Task prompt: Of the lines in the data below, write out exactly those from the one holding "task store and" through the one holding "(** White space", both included.

Material shown:
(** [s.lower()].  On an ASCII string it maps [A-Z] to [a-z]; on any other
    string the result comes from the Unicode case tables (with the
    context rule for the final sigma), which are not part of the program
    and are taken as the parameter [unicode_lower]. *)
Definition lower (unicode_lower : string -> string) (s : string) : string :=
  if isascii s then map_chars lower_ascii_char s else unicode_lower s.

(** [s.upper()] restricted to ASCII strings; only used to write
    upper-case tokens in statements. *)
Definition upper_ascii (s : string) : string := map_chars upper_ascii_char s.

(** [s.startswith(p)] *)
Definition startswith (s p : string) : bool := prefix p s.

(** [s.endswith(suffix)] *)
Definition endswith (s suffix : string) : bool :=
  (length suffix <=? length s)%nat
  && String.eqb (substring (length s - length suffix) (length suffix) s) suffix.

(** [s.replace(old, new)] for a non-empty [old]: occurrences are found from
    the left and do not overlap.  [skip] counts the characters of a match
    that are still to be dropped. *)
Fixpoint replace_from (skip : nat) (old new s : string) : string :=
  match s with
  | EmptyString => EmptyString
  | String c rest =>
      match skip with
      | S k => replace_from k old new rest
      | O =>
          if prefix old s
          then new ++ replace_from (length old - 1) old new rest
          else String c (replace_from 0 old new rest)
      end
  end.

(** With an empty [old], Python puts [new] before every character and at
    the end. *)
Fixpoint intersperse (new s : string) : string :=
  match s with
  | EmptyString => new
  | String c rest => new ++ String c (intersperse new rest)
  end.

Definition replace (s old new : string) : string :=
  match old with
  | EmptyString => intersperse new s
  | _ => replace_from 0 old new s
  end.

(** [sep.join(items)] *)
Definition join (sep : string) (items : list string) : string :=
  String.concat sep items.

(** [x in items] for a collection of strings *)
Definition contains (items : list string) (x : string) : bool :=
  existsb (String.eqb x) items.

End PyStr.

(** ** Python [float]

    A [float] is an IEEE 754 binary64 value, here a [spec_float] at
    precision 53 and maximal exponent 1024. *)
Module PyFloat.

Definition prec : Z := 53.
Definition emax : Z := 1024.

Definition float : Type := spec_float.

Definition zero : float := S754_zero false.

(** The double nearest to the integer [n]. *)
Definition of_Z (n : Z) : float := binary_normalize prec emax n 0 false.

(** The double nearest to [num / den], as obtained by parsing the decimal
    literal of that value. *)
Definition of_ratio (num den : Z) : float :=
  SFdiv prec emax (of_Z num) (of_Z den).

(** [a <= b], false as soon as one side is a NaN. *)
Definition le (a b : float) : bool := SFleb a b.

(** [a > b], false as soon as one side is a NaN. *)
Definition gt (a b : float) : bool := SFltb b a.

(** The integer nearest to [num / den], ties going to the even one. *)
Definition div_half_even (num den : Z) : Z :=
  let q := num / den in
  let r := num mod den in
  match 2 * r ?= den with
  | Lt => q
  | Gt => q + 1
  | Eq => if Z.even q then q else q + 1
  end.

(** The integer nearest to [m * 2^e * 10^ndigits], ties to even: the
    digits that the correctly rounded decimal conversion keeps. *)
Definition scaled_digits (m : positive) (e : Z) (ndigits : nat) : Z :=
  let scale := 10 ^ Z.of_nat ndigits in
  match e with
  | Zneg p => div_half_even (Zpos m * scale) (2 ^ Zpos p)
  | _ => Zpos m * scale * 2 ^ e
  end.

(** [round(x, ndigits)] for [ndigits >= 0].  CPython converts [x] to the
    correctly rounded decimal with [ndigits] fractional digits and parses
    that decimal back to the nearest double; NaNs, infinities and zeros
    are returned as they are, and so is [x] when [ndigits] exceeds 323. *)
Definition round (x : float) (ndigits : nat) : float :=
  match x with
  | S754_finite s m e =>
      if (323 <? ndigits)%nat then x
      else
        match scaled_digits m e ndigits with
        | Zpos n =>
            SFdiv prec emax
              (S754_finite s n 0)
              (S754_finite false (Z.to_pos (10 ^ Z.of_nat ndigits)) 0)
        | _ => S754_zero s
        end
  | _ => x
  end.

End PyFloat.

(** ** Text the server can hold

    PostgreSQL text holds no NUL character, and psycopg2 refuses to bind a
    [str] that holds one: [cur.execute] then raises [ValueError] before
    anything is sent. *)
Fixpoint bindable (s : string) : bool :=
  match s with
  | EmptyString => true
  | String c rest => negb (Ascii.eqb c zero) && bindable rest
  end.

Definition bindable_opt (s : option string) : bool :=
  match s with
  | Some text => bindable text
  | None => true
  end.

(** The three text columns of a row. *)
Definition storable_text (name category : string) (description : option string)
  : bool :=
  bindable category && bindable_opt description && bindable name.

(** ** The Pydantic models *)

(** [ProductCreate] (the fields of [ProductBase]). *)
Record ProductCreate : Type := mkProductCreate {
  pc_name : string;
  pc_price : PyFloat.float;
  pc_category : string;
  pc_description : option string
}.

...

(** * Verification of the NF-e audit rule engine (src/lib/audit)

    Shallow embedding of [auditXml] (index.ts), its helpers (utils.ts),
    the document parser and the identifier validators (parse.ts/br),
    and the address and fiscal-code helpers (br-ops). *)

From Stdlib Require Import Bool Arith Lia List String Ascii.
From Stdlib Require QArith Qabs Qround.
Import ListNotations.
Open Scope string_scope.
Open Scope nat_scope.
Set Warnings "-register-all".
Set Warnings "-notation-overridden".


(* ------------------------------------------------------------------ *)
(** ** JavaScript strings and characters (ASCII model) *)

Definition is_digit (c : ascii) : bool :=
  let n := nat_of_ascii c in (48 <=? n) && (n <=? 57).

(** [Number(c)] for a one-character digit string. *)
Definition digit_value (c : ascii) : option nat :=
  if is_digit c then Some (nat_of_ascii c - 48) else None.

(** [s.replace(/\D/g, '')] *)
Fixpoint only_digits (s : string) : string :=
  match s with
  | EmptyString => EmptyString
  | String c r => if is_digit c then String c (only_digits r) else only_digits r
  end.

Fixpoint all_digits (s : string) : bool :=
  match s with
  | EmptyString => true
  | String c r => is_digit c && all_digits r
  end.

* * *

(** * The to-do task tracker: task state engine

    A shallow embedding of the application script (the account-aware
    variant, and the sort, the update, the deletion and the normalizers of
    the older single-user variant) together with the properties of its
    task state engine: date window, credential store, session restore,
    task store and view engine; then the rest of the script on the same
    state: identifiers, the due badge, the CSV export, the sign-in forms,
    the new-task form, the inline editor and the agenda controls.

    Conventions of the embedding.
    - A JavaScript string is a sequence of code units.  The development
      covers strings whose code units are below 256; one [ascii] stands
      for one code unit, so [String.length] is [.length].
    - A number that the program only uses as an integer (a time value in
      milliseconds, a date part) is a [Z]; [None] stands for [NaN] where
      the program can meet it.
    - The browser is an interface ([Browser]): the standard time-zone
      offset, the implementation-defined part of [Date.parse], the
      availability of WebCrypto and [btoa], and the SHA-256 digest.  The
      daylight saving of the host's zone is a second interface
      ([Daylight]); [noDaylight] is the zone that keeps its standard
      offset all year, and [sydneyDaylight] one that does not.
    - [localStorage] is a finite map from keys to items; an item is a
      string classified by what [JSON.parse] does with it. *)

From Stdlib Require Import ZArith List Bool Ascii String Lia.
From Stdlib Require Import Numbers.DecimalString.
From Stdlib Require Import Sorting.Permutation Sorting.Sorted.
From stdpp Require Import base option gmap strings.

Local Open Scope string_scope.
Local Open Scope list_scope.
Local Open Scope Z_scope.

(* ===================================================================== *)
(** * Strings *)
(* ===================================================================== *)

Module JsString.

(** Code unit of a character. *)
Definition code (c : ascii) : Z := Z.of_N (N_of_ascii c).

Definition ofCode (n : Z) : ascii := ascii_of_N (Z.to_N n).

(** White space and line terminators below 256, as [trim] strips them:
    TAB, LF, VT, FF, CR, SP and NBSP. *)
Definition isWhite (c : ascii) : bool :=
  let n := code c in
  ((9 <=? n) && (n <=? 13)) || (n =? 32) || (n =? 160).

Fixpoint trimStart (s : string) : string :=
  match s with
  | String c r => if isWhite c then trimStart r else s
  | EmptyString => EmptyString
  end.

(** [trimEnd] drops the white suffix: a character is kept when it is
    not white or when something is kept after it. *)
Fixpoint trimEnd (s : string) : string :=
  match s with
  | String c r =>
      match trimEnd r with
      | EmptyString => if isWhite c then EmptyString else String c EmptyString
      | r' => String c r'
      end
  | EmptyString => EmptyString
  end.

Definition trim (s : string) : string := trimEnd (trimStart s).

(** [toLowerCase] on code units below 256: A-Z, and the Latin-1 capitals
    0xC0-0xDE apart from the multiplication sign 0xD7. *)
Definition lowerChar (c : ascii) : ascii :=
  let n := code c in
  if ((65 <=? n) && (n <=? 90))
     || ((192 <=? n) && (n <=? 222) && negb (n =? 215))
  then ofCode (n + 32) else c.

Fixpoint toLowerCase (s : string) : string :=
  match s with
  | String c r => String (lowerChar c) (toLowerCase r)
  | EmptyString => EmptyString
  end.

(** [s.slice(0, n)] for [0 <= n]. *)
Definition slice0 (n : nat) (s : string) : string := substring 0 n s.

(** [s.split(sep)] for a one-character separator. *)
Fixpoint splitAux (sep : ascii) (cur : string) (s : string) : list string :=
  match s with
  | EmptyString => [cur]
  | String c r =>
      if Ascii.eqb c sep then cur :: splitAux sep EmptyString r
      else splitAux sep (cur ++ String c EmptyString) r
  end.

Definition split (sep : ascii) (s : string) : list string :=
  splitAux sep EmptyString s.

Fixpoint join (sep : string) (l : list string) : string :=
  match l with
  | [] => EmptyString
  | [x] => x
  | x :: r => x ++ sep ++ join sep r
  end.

Response to the task:
    task store and view engine; then the rest of the script on the same
    state: identifiers, the due badge, the CSV export, the sign-in forms,
    the new-task form, the inline editor and the agenda controls.

    Conventions of the embedding.
    - A JavaScript string is a sequence of code units.  The development
      covers strings whose code units are below 256; one [ascii] stands
      for one code unit, so [String.length] is [.length].
    - A number that the program only uses as an integer (a time value in
      milliseconds, a date part) is a [Z]; [None] stands for [NaN] where
      the program can meet it.
    - The browser is an interface ([Browser]): the standard time-zone
      offset, the implementation-defined part of [Date.parse], the
      availability of WebCrypto and [btoa], and the SHA-256 digest.  The
      daylight saving of the host's zone is a second interface
      ([Daylight]); [noDaylight] is the zone that keeps its standard
      offset all year, and [sydneyDaylight] one that does not.
    - [localStorage] is a finite map from keys to items; an item is a
      string classified by what [JSON.parse] does with it. *)

From Stdlib Require Import ZArith List Bool Ascii String Lia.
From Stdlib Require Import Numbers.DecimalString.
From Stdlib Require Import Sorting.Permutation Sorting.Sorted.
From stdpp Require Import base option gmap strings.

Local Open Scope string_scope.
Local Open Scope list_scope.
Local Open Scope Z_scope.

(* ===================================================================== *)
(** * Strings *)
(* ===================================================================== *)

Module JsString.

(** Code unit of a character. *)
Definition code (c : ascii) : Z := Z.of_N (N_of_ascii c).

Definition ofCode (n : Z) : ascii := ascii_of_N (Z.to_N n).

(** White space and line terminators below 256, as [trim] strips them:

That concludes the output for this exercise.